With that opening, Hughes goes on to explore in an article posted at Religious Dispatches, the curious relationship American have with their flag and its parallels in Christian practice. She notes the way the Flag Code (actual Federal law) suggestions of reverence to the flag mirror the liturgical response to the Gospel and that prescribed manner of disposing of flags is the same as that for disposing of blessed items;
“After an item has been blessed in divine service – palm leaves, linens used to dress or to wipe up at the altar, a metal chalice – and has reached the end of its useful service, the preferred method of its disposal is consumption by fire. Palm leaves are often turned to ashes for use the following year on Ash Wednesday, the beginning of the Christian holy season of Lent. Chalices may be melted down and recast.

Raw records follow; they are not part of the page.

Lemma literal_reaches (w : string) :
  forall prev s k res,
    RegExp.literal ignoreCase w prev s k = Some res -> reaches k s res.
Proof.
  induction w as [|a w IH]; intros prev s k res; simpl.
  - intros H. now exists "", prev, s.
  - destruct s as [|c s]; [discriminate|].
    destruct (RegExp.sameChar ignoreCase a c); [|discriminate].
    intros H. apply IH in H. destruct H as [pre [prev' [s' [Hs Hk]]]].
    exists (String c pre), prev', s'. split; [simpl; now rewrite Hs|exact Hk].
Qed.

Lemma run_reaches (r : RegExp.pattern) :
  forall prev s k res,
    RegExp.run ignoreCase r prev s k = Some res -> reaches k s res.
Proof.
  induction r as [p|p|p|w| | |r1 IH1 r2 IH2|r1 IH1 r2 IH2];
    intros prev s k res; cbn [RegExp.run].
  - unfold RegExp.oneOf. destruct s as [|c s]; [discriminate|].
    destruct (p c); [|discriminate]. intros H.
    now exists (String c ""), (Some c), s.
  - intros H. apply plusClass_reaches in H.
    destruct H as [c [pre [prev' [s' [Hs Hk]]]]]. now exists (String c pre), prev', s'.
  - unfold RegExp.orElse, RegExp.oneOf.
    destruct s as [|c s].
    + intros H. now exists "", prev, "".
    + destruct (p c).
      * destruct (k (Some c) s) as [r|] eqn:E.
        -- intros H. inversion H; subst r. now exists (String c ""), (Some c), s.
        -- intros H. now exists "", prev, (String c s).
      * intros H. now exists "", prev, (String c s).
  - apply literal_reaches.
  - destruct (RegExp.atWordBoundary prev s); [|discriminate].
    intros H. now exists "", prev, s.
  - destruct s; [|discriminate]. intros H. now exists "", prev, "".
  - intros H. apply IH1 in H. destruct H as [pre1 [prev1 [s1 [Hs1 H]]]].
    apply IH2 in H. destruct H as [pre2 [prev2 [s2 [Hs2 H]]]].
    exists (pre1 ++ pre2), prev2, s2. split; [|exact H].
    now rewrite Hs1, Hs2, string_append_assoc.
  - unfold RegExp.orElse.
    destruct (RegExp.run ignoreCase r1 prev s k) as [x|] eqn:E.
    + intros H. inversion H; subst x. now apply IH1 in E.
    + apply IH2.
Qed.

(** A match that starts at a position ends at a later position of the
    same string. *)
Lemma matchHere_suffix (r : RegExp.pattern) (prev : option ascii) (s : string)
  (prev' : option ascii) (rest : string) :
  RegExp.matchHere ignoreCase r prev s = Some (prev', rest) ->
  exists pre, s = pre ++ rest.
Proof.
  unfold RegExp.matchHere. intros H. apply run_reaches in H.
  destruct H as [pre [p' [s' [Hs Hk]]]]. inversion Hk; subst. now exists pre.
Qed.

Lemma plus_then_strict (p : ascii -> bool) (r : RegExp.pattern)
  (prev : option ascii) (s : string) (prev' : option ascii) (rest : string) :
  RegExp.matchHere ignoreCase (RegExp.Seq (RegExp.ClassPlus p) r) prev s
  = Some (prev', rest) ->
  exists c pre, s = String c pre ++ rest.
Proof.
  unfold RegExp.matchHere. cbn [RegExp.run]. intros H.
  apply plusClass_reaches in H. destruct H as [c [pre [p1 [s1 [Hs H]]]]].
  apply run_reaches in H. destruct H as [pre2 [p2 [s2 [Hs2 H]]]].
  inversion H; subst. exists c, (pre ++ pre2).
  cbn [append]. now rewrite string_append_assoc.
Qed.

(** Where every match takes at least one character and a character at
    which no match starts is not kept by [p], the matches hold the characters
    of the string that [p] keeps. *)
Section Keeps.

Variable r : RegExp.pattern.
Variable p : ascii -> bool.

Hypothesis Hstrict :
  forall prev s prev' rest,
    RegExp.matchHere ignoreCase r prev s = Some (prev', rest) ->
    exists c pre, s = String c pre ++ rest.

Hypothesis Hskip :
  forall prev c s,
    RegExp.matchHere ignoreCase r prev (String c s) = None -> p c = false.

Lemma matchAllFrom_keeps (prev : option ascii) (s : string) :
  keepChars p (concat "" (RegExp.matchAllFrom ignoreCase r prev s))
  = keepChars p s.
Proof.
  funelim (RegExp.matchAllFrom ignoreCase r prev s).
  - match goal with
    | e : RegExp.matchHere _ _ _ _ = Some _ |- _ =>
        destruct (@Hstrict _ _ _ _ e) as [c [pre Hs]]
    end.
    rewrite concat_cons, keepChars_append.
    match goal with IH : keepChars _ (concat _ _) = _ |- _ => rewrite IH end.
    assert (Hsub : substring 0 (String.length s - String.length rest) s
                   = String c pre).
    { rewrite Hs, string_length_append, Nat.add_sub. apply substring_prefix. }
    rewrite Hsub, Hs, keepChars_append. reflexivity.
  - reflexivity.
  - exfalso.
    match goal with
    | e : RegExp.matchHere _ _ _ _ = Some _ |- _ =>
        destruct (@Hstrict _ _ _ _ e) as [c' [pre Hs]]
    end.
    match goal with
    | e0 : (_ <? _)%nat = false |- _ => pose proof e0 as Hlen
    end.
    apply Nat.ltb_ge in Hlen. apply (f_equal String.length) in Hs.
    rewrite string_length_append in Hs. simpl in Hs, Hlen. lia.
  - reflexivity.
  - match goal with
    | e : RegExp.matchHere _ _ _ _ = None |- _ => pose proof (@Hskip _ _ _ e) as Hc
    end.
    cbn [keepChars]. rewrite Hc. assumption.
Qed.

End Keeps.

End Reaches.

(** *** The sentences of a text *)

Lemma matchHere_alt (ignoreCase : bool) (r1 r2 : RegExp.pattern)
  (prev : option ascii) (s : string) (res : option ascii * string) :
  RegExp.matchHere ignoreCase (RegExp.Alt r1 r2) prev s = Some res ->
  RegExp.matchHere ignoreCase r1 prev s = Some res \/
  RegExp.matchHere ignoreCase r2 prev s = Some res.
Proof.
  unfold RegExp.matchHere. cbn [RegExp.run]. unfold RegExp.orElse.
  destruct (RegExp.run ignoreCase r1 prev s _) as [x|]; [now left|now right].
Qed.

Lemma sentence_match_strict (prev : option ascii) (s : string)
  (prev' : option ascii) (rest : string) :
  RegExp.matchHere false sentenceRegex prev s = Some (prev', rest) ->
  exists c pre, s = String c pre ++ rest.
Proof.
  unfold sentenceRegex. intros H. apply matchHere_alt in H.
  destruct H as [H|H]; now apply plus_then_strict in H.
Qed.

We do the same for the flag”
She also looks at how these flag rituals might feel to members of communities long denied full participation in American life, quoting the Very Revd Will H. Mebane, Jr., Interim Dean at St Paul’s Episcopal Cathedral in Buffalo, NY, grew up in the South in a fairly conservative religious household.
“In high school, where he and his friends were among the first African Americans to integrate a previously all-white school, the Pledge was recited before football games; then the National Anthem was sung and the band played Dixie. Will and his friends petitioned the administration to tone down the southern jingoism, but were ignored.

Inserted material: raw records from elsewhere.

(** * Link-report cleaner

    A shallow embedding of [process_data] and [extract_main_domain] of
    [interlinking_streamlit.py], and the properties of the pipeline that the
    specification states about it.

    A [DataFrame] is an ordered sequence of column labels and a sequence of
    records; a record maps the labels to cells.  Text is a byte string, so
    the development speaks about ASCII text.  The Streamlit notices
    ([st.warning], [st.success]) do not change control flow and are left out;
    [st.error] followed by [return None, None] is the [Failed] outcome, and a
    Python exception that leaves [process_data] is the [Raised] outcome. *)

From Stdlib Require Import List String Ascii ZArith NArith Bool Arith Lia.
From Stdlib Require Import Permutation Sorted.
Import ListNotations.
Local Open Scope string_scope.
Local Open Scope list_scope.

(** ** Cells, records and frames *)

(** A cell of an object column: the missing value [NaN] (the float that
    [read_csv] puts in an empty cell), a [str] or an [int].  [None], [bool]
    and the other floats are not among the cells. *)
Inductive cell : Type :=
| NaN
| Str (s : string)
| Int (z : Z).

(** Identity of cells as hashing sees it ([value_counts], [drop_duplicates],
    [isin]): two missing values are the same key. *)
Definition cell_eqb (a b : cell) : bool :=
  match a, b with
  | NaN, NaN => true
  | Str s, Str t => String.eqb s t
  | Int x, Int y => Z.eqb x y
  | _, _ => false
  end.

(** Element-wise [==] of two Series: a missing value equals nothing. *)
Definition py_eq (a b : cell) : bool :=
  match a, b with
  | Str s, Str t => String.eqb s t
  | Int x, Int y => Z.eqb x y
  | _, _ => false
  end.

Definition notna (c : cell) : bool :=
  match c with NaN => false | _ => true end.

Definition is_str (c : cell) : bool :=
  match c with Str _ => true | _ => false end.

Definition is_int (c : cell) : bool :=
  match c with Int _ => true | _ => false end.

Definition row : Type := list (string * cell).

Fixpoint get (c : string) (r : row) : cell :=
  match r with
  | [] => NaN
  | (k, v) :: r' => if String.eqb k c then v else get c r'
  end.

Record DataFrame : Type := mkDF { columns : list string; rows : list row }.

Definition mem (c : string) (l : list string) : bool :=
  existsb (String.eqb c) l.

(** [c in df.columns] *)
Definition has_column (c : string) (df : DataFrame) : bool :=
  mem c (columns df).

(** [df[c]] as the list of its values, in row order. *)
Definition column (c : string) (df : DataFrame) : list cell :=
  map (get c) (rows df).

(** [df.drop(columns=names)] for labels that exist. *)
Definition drop_row (names : list string) (r : row) : row :=
  filter (fun kv => negb (mem (fst kv) names)) r.

Definition drop (names : list string) (df : DataFrame) : DataFrame :=
  {| columns := filter (fun c => negb (mem c names)) (columns df);
     rows := map (drop_row names) (rows df) |}.

(** [df[mask]] where the mask is computed record by record. *)
Definition select (p : row -> bool) (df : DataFrame) : DataFrame :=
  {| columns := columns df; rows := filter p (rows df) |}.

(** [df[c] = values] computed record by record: the value replaces the one
    the record has under [c], or is appended as a new last column. *)
Fixpoint set_cell (c : string) (v : cell) (r : row) : row :=
  match r with
  | [] => [(c, v)]
  | (k, w) :: r' => if String.eqb k c then (k, v) :: r' else (k, w) :: set_cell c v r'
  end.

Definition assign (c : string) (f : row -> cell) (df : DataFrame) : DataFrame :=
  {| columns := if mem c (columns df) then columns df else columns df ++ [c];
     rows := map (fun r => set_cell c (f r) r) (rows df) |}.

(** Position of a label in the column index. *)
Fixpoint get_loc (c : string) (l : list string) : option nat :=
  match l with
  | [] => None
  | k :: l' => if String.eqb k c then Some 0
               else match get_loc c l' with Some i => Some (S i) | None => None end
  end.

(** [df.loc[:, start:stop].columns]: the labels from the position of [start]
    to the position of [stop], both included; the slice is empty when [stop]
    lies before [start]. *)
Definition loc_slice (start stop : string) (l : list string) : list string :=
  match get_loc start l, get_loc stop l with
  | Some i, Some j => firstn (S j - i) (skipn i l)
  | _, _ => []
  end.

(** ** Outcomes *)

Inductive error : Type :=
| MissingColumn (c : string)
| EmptyDomainSet.

Inductive exn : Type :=
| AttributeError
| ValueError
| KeyError
| TypeError
| IndexError
| ReError.

Inductive outcome (A : Type) : Type :=
| Ok (a : A)
| Failed (e : error)
| Raised (x : exn).

Arguments Ok {A} a.
Arguments Failed {A} e.
Arguments Raised {A} x.

Definition bind {A B : Type} (m : outcome A) (k : A -> outcome B) : outcome B :=
  match m with
  | Ok a => k a
  | Failed e => Failed e
  | Raised x => Raised x
  end.

Notation "x <- m ;; k" := (bind m (fun x => k))
  (at level 61, m at next level, right associativity).

Fixpoint mapM {A B : Type} (f : A -> outcome B) (l : list A) : outcome (list B) :=
  match l with
  | [] => Ok []
  | a :: l' => b <- f a ;; bs <- mapM f l' ;; Ok (b :: bs)
  end.

(** ** The library services the pipeline calls

    [re_compile pat] is [re.compile(pat)]: [None] when it raises [re.error],
    otherwise the predicate [s |-> pattern.search(s) is not None].
    [argsort lt keys] is numpy's [argsort] with the default
    [kind='quicksort'] on keys compared by [lt].  [netloc_check] is the
    validation [urlsplit] hands to [ipaddress] and [unicodedata] for a
    network location that has both brackets or a non-ASCII character. *)
Record PyLib : Type := mkLib {
  re_compile : string -> option (string -> bool);
  argsort : forall A : Type, (A -> A -> bool) -> list A -> list nat;
  netloc_check : string -> bool
}.

(** [l[indexer]] *)
Definition take {A : Type} (l : list A) (indexer : list nat) : list A :=
  flat_map (fun i => match nth_error l i with Some a => [a] | None => [] end) indexer.

(** What the documentation of the libraries promises: [argsort] returns a
    permutation of the positions, which lists the keys in ascending order;
    the empty pattern is found in every string. *)
Record LibOk (L : PyLib) : Prop := mkLibOk {
  argsort_perm : forall (A : Type) (lt : A -> A -> bool) (l : list A),
      Permutation (argsort L A lt l) (seq 0 (List.length l));
  argsort_sorted : forall l : list string,
      StronglySorted (fun a b => String.leb a b = true) (take l (argsort L string String.ltb l));
  re_empty : exists m, re_compile L "" = Some m /\ forall s, m s = true
}.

It was around that time that he became aware that the same flag that he had grown up saluting featured prominently in the ceremonies of the KKK. How could he recite a pledge of allegiance that talks about liberty and justice for all when white supremacists were using the same symbols to profess and promote their hatred?
Still today, he says, “For me, the words ring hollow. They do not speak to my experience as a Black man in this country, with two African American sons, and Black colleagues, and Black friends—it is a lie.””
If “praying shapes believing” is true, how might these civic rituals being shaping our beliefs about our nation? Where do you see intersections between American civil religion and Christianity; do you think these are necessary rituals for our national life? Are flags displayed prominently in your place of worship?